I can’t count the number of times I have read in newspapers and in novels that we—the modern We—have lost our way. That we are spiritually bankrupt. Emails and the internet have replaced face-to-face conversation. We are too consumerist. Politicians lie. Everyone is too busy. Trees are disappearing. There are no more heroes. On and on. If we are lost, then there must be someplace we were supposed to be. The hero’s journey, upon which so many stories are based, always involves a protagonist becoming lost. Dante’s Inferno begins with that very event. This being lost is never much fun for the protagonist. It often precedes his death moment, when he must decide if he is willing to abandon the life he believed he must lead to be happy. If he does not, he dies and we have a tragedy; if he does, he lives and we have a comedy.

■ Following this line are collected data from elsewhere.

(* ===== verification/Generator.v ===== *)
(** * Generator: include/generator.h

    The keys and values the benchmark and the tests send.  [VALUE_POOL] is the
    array of the source with its terminating NUL, so that
    [blen VALUE_POOL = sizeof(VALUE_POOL)]. *)

From Stdlib.Strings Require Import Byte.
From S2P Require Import Prelude.

Definition KEY_PREFIX : bytes := text "KEY_".

Definition VALUE_POOL : bytes :=
  text "l9hd62^dfh.pxrC6ZU79OnfCZ06DsNXWY3U4dt1JTGQVvylBdZSlHWXC4PokCxsMdjv8xRptFMMQyH12DEr7Zur" ++
  text "tZpsyreMmPwuw7WMRnoN5wAYWtkqDwXyQlYb4RgtSc4xsonpTx2UhIUi15oJTx1CXAhmECacCQf4eeJ9Utus0N" ++
  text "mKgEFV8qYDsNtJ21TkjCyCDhVIATkEugCw1BfNIB9AZDGiqXc0llp4rlJPl4bIG2QC4La3M1oh3yIGkolpdoYV" ++
  text "er1dc9EfQz88q5Hv00g53Q3H6jcgicoY8YW5K4josd2e53ikesQi2kzqvTI9xxM5wtFexkFm8wFdTf37Hz204w" ++
  text "fQErGZkdMnRxXJ5EJ627e7zuFuVtazb0L65B3nU5R9tyUl2bTZiDcakK9evrTXoTkbkGjkCOiMSTNCzlUZCxof" ++
  text "jYQCLusRkXEm0CNVuifTnytctwLfKjwob4hJ0WxlQN9FV9Mm9zT61EQ8zEMrqr6hf7XMqhcQR7DWAKaspUaU6h" ++
  text "oP2w3t3MktVaBp6MgS6Apbkb7EsihETHHqKFkKMCkYBbKfgsq7Jy49T1Wx2UJsD3XX03kVBbqRWmrjIKzqQEnN" ++
  text "sd0f-0d09540936/.f/dfprjetroeijtte0985409609254fj/.s.1293@1!$43556oi5y6o54yi6ikjsdbfsd" ++
  text ")(*7^hdjdyf484*^%$$3{}}{}{POI)_IUOHH&*^^&$Dydyutd65456djug(*_(*OIHJHKJBKJBKJB@A@A$gggg" ++
  text "+_0-8435906IYWV79364ngkbo5m788*()M<:>><:Lpkdfgmgrtjyoyij5yj657i6509ju560ju560ju0uj0uj6" ++
  text "NvhE8N7yR26fgHncH6QbsI10HyxlvYHKFiMk5nPNDbffueF2xKLzteSd0NazU2APkJWXvBW2oUu8dkZnWMM8TH" ++
  text "vrUoLDWwMdh14MfxwmEQbtGnUHEpRktUB6b7JTJN8IHyxlvYHKFiMk5nPND()bueF2xKLz;|@f,t" ++ [x00].

(** the [n] low decimal digits of [z], the most significant first *)
Fixpoint decimal (n : nat) (z : Z) : bytes :=
  match n with
  | O => []
  | S n' => decimal n' (z / 10) ++ [z2b (48 + z mod 10)]
  end.

(** [sprintf(buf, "%0*d", 12, i)]: an [int] has at most ten digits, so the
    result has twelve characters *)
Definition print_int12 (i : Z) : bytes :=
  if i <? 0 then x2d :: decimal 11 (- i) else decimal 12 i.

(** [key_num] is a [uint32_t] that [sprintf] reads as an [int] *)
Definition BuildKey (key_num : Z) : bytes :=
  KEY_PREFIX ++ take 12 (print_int12 (i32 key_num)).

(** The loop of [BuildValue].  The comparison is one of [unsigned] values, and
    [cur_length] an [int] whose overflow is undefined. *)
Fixpoint BuildValue_loop (fuel : nat) (length cur_length : Z) (result : bytes) : outcome bytes :=
  match fuel with
  | O => Hangs
  | S fuel' =>
      if u32 cur_length <? length then
        let cut_len := Z.min (u32 (length - cur_length)) (blen VALUE_POOL) in
        if 2 ^ 31 <=? cur_length + cut_len then Undefined else
        BuildValue_loop fuel' length (cur_length + cut_len)
          (result ++ take (Z.to_nat cut_len) VALUE_POOL)
      else Done result
  end.

Definition BuildValue (length : Z) (key : bytes) : outcome bytes :=
  let result := text "VALUE_" ++ key in
  let length := u32 (length - blen result) in
  BuildValue_loop (Z.to_nat (length / blen VALUE_POOL + 2)) length 0 result.

(** what [strlen] and [strcpy] see of a [std::string] through [c_str] *)
Definition c_str (s : bytes) : bytes := take (Z.to_nat (strlen s)) s.

(** ** Keys *)

Fixpoint decimal_val (bs : bytes) : Z :=
  match bs with
  | [] => 0
  | b :: bs' => (b2z b - 48) * 10 ^ blen bs' + decimal_val bs'
  end.

Lemma decimal_val_snoc bs b : decimal_val (bs ++ [b]) = 10 * decimal_val bs + (b2z b - 48).
Proof.
  induction bs as [|x bs IH]; [cbn [app decimal_val]; rewrite blen_nil; lia|]. cbn [app decimal_val]. rewrite IH, blen_app.
  change (blen [b]) with 1. rewrite Z.pow_add_r by (pose proof (blen_nonneg bs); lia). lia.
Qed.

Lemma length_decimal n z : length (decimal n z) = n.
Proof. revert z; induction n; intros; simpl; [done|]. rewrite length_app, IHn. simpl. lia. Qed.

Lemma decimal_val_decimal n z : 0 <= z < 10 ^ Z.of_nat n -> decimal_val (decimal n z) = z.
Proof.
  revert z; induction n as [|n IH]; intros z Hz; [change (10 ^ Z.of_nat 0) with 1 in Hz; simpl; lia|]. cbn [decimal].
  rewrite decimal_val_snoc, b2z_z2b. rewrite Nat2Z.inj_succ, Z.pow_succ_r in Hz by lia.
  rewrite IH by (split; [apply Z.div_pos; lia|apply Z.div_lt_upper_bound; lia]).
  pose proof (Z.mod_pos_bound z 10 ltac:(lia)). pose proof (Z.div_mod z 10 ltac:(lia)).
  rewrite (Z.mod_small (48 + _)) by lia. lia.
Qed.

(** every character of a number is a digit *)
Lemma decimal_digits n z : Forall (fun b => 48 <= b2z b < 58) (decimal n z).
Proof.
  revert z; induction n as [|n IH]; intros z; [constructor|]. cbn [decimal].
  apply Forall_app; split; [apply IH|]. repeat constructor; rewrite b2z_z2b;
    pose proof (Z.mod_pos_bound z 10); rewrite Z.mod_small; lia.
Qed.

Lemma length_print_int12 i : length (print_int12 i) = 12%nat.
Proof. unfold print_int12. case_match; cbn [length]; by rewrite length_decimal. Qed.

Lemma print_int12_inj i j :
  - 2 ^ 31 <= i < 2 ^ 31 -> - 2 ^ 31 <= j < 2 ^ 31 -> print_int12 i = print_int12 j -> i = j.
Proof.
  intros Hi Hj. unfold print_int12.
  assert (Hd : forall z, 0 <= z -> head (decimal 12 z) <> Some x2d).
  { intros z Hz Heq. pose proof (decimal_digits 12 z) as Hf.
    destruct (decimal 12 z) as [|b bs]; [done|]. injection Heq as ->. apply Forall_inv in Hf.
    vm_compute in Hf. destruct Hf as [Hf _]. by apply Hf. }
  destruct (Z.ltb_spec i 0), (Z.ltb_spec j 0); intros E.
  - apply (f_equal tail), (f_equal decimal_val) in E. cbn [tail] in E. rewrite !decimal_val_decimal in E by lia. lia.
  - exfalso. apply (Hd j); [done|]. by rewrite <- E.
  - exfalso. apply (Hd i); [done|]. by rewrite E.
  - apply (f_equal decimal_val) in E. rewrite !decimal_val_decimal in E by lia. lia.
Qed.

(** Two numbers have two keys; every key is sixteen characters, none of them
    NUL. *)
Lemma BuildKey_injective a b :
  0 <= a < 2 ^ 32 -> 0 <= b < 2 ^ 32 -> BuildKey a = BuildKey b -> a = b.
Proof.
  intros Ha Hb E. unfold BuildKey in E. apply app_inv_head in E.
  rewrite !take_ge in E by (rewrite length_print_int12; lia).
  assert (i32 a = i32 b) as Ei.
  { apply print_int12_inj; [| |done]; unfold i32; pows;
      [pose proof (Z.mod_pos_bound (a + 2147483648) 4294967296)
      |pose proof (Z.mod_pos_bound (b + 2147483648) 4294967296)]; lia. }
  unfold i32 in Ei. pows.
  assert ((a + 2147483648) mod 4294967296 = (b + 2147483648) mod 4294967296) as Em by lia.
  pose proof (Z.div_mod (a + 2147483648) 4294967296 ltac:(lia)).
  pose proof (Z.div_mod (b + 2147483648) 4294967296 ltac:(lia)).
  pose proof (Z.mod_pos_bound (a + 2147483648) 4294967296 ltac:(lia)).
  assert ((a + 2147483648) / 4294967296 = (b + 2147483648) / 4294967296 \/
    (a + 2147483648) / 4294967296 <> (b + 2147483648) / 4294967296) as [Hq|Hq] by lia; lia.
Qed.

Lemma BuildKey_shape n : blen (BuildKey n) = 16 /\ cstring (BuildKey n).
Proof.
  unfold BuildKey. rewrite take_ge by (rewrite length_print_int12; lia). split.
  - rewrite blen_app. unfold blen at 2. by rewrite length_print_int12.
  - apply Forall_app; split; [repeat constructor; discriminate|].
    assert (Hc : forall k z, Forall (fun b => b <> x00) (decimal k z)).
    { intros k z. refine (list.Forall_impl _ _ _ (decimal_digits k z) _). intros b Hb; cbv beta in Hb; intros ->.
      vm_compute in Hb. destruct Hb as [Hb _]. by apply Hb. }
    unfold print_int12. case_match; [constructor; [discriminate|]|]; apply Hc.
Qed.

(** ** Values *)

Lemma blen_VALUE_POOL : blen VALUE_POOL = 1024.
Proof. reflexivity. Qed.
#[local] Opaque VALUE_POOL.

(** the pool repeated [k] times *)
Definition pool_stream (k : nat) : bytes := concat (replicate k VALUE_POOL).

Lemma BuildValue_loop_spec fuel k length cur res :
  0 <= cur <= length -> length < 2 ^ 31 -> length - cur <= 1024 * Z.of_nat k ->
  length - cur + 1023 < 1024 * Z.of_nat fuel ->
  BuildValue_loop fuel length cur res
  = Done (res ++ take (Z.to_nat (length - cur)) (pool_stream k)).
Proof.
  revert k cur res; induction fuel as [|fuel IH]; intros k cur res Hc Hl Hk Hf; [lia|].
  cbn [BuildValue_loop]. rewrite blen_VALUE_POOL, !u32_small by lia.
  destruct (Z.ltb_spec cur length) as [Hlt|Hge].
  - rewrite (proj2 (Z.leb_gt _ _)) by lia. destruct k as [|k]; [lia|].
    rewrite (IH k) by lia. f_equal. rewrite <- app_assoc. f_equal.
    unfold pool_stream. cbn [replicate concat].
    pose proof blen_VALUE_POOL as Hp. unfold blen in Hp.
    destruct (Z.le_gt_cases 1024 (length - cur)) as [Hm|Hm].
    + rewrite Z.min_r by lia. rewrite (take_ge VALUE_POOL) by lia. rewrite take_app_ge by lia.
      do 2 f_equal. lia.
    + rewrite Z.min_l by lia. rewrite take_app_le by lia.
      replace (Z.to_nat (length - (cur + (length - cur)))) with O by lia. by rewrite app_nil_r.
  - replace (Z.to_nat (length - cur)) with O by lia. by rewrite app_nil_r.
Qed.

(** past [INT_MAX] the loop overflows *)
Lemma BuildValue_loop_overflow fuel length cur res :
  0 <= cur < 2 ^ 31 -> 2 ^ 31 <= length < 2 ^ 32 -> 2 ^ 31 - cur <= 1024 * Z.of_nat fuel ->
  BuildValue_loop fuel length cur res = Undefined.
Proof.
  revert cur res; induction fuel as [|fuel IH]; intros cur res Hc Hl Hf; [lia|].
  cbn [BuildValue_loop]. rewrite blen_VALUE_POOL, !u32_small, (proj2 (Z.ltb_lt _ _)) by lia.
  destruct (Z.leb_spec (2 ^ 31) (cur + Z.min (length - cur) 1024)); [done|].
  apply IH; lia.
Qed.

(** [BuildValue] makes a value of exactly [length] characters, [VALUE_], the
    key, and the pool repeated, when [length] leaves room for the first two;
    otherwise [length] wraps around and the loop overflows its counter. *)
Lemma BuildValue_spec length key :
  0 <= length < 2 ^ 31 -> blen key < 2 ^ 30 ->
  BuildValue length key =
    if 6 + blen key <=? length
    then Done (text "VALUE_" ++ key ++
      take (Z.to_nat (length - (6 + blen key))) (pool_stream (Z.to_nat (length / 1024 + 1))))
    else Undefined.
Proof.
  intros Hl Hk. unfold BuildValue. rewrite blen_app, blen_VALUE_POOL.
  change (blen (text "VALUE_")) with 6. pose proof (blen_nonneg key).
  destruct (Z.leb_spec (6 + blen key) length) as [Hle|Hgt].
  - rewrite u32_small by lia.
    pose proof (Z.div_mod (length - (6 + blen key)) 1024 ltac:(lia)).
    pose proof (Z.mod_pos_bound (length - (6 + blen key)) 1024 ltac:(lia)).
    pose proof (Z.div_mod length 1024 ltac:(lia)). pose proof (Z.mod_pos_bound length 1024 ltac:(lia)).
    rewrite (BuildValue_loop_spec _ (Z.to_nat (length / 1024 + 1))) by lia.
    by rewrite Z.sub_0_r, <- app_assoc.
  - replace (u32 (length - (6 + blen key))) with (length - (6 + blen key) + 2 ^ 32).
    + pose proof (Z.div_mod (length - (6 + blen key) + 2 ^ 32) 1024 ltac:(lia)).
      pose proof (Z.mod_pos_bound (length - (6 + blen key) + 2 ^ 32) 1024 ltac:(lia)).
      apply BuildValue_loop_overflow; lia.
    + unfold u32. rewrite <- (Z.mod_add _ 1) by lia. rewrite Z.mod_small; lia.
Qed.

I have never met or known anyone who has not at some point become lost. Everyone at some point believes they are lesser than, that to succeed, to get married, to get published they must somehow be someone other than themselves. Follow this idea and you quickly become lost. The internet can’t do this to you; politicians can’t do this too you—only a choice made in the quiet of your own mind can do this to you.
So we will probably be writing and talking about lost societies as long as societies are made up of people who become lost, which means forever. I don’t see anything wrong with this. As Geneen Roth points out, there may be no way to know the value of your authentic life until you have tried an inauthentic one. Yet as Geneen and many others like her know, you can become lost, but that which you wish find cannot be lost to you, which may actually be the point of becoming lost. In returning to that which waits for all of us, we understand more fully the patience and endurance of love, and our separation becomes the gift that teaches us the value of ourselves.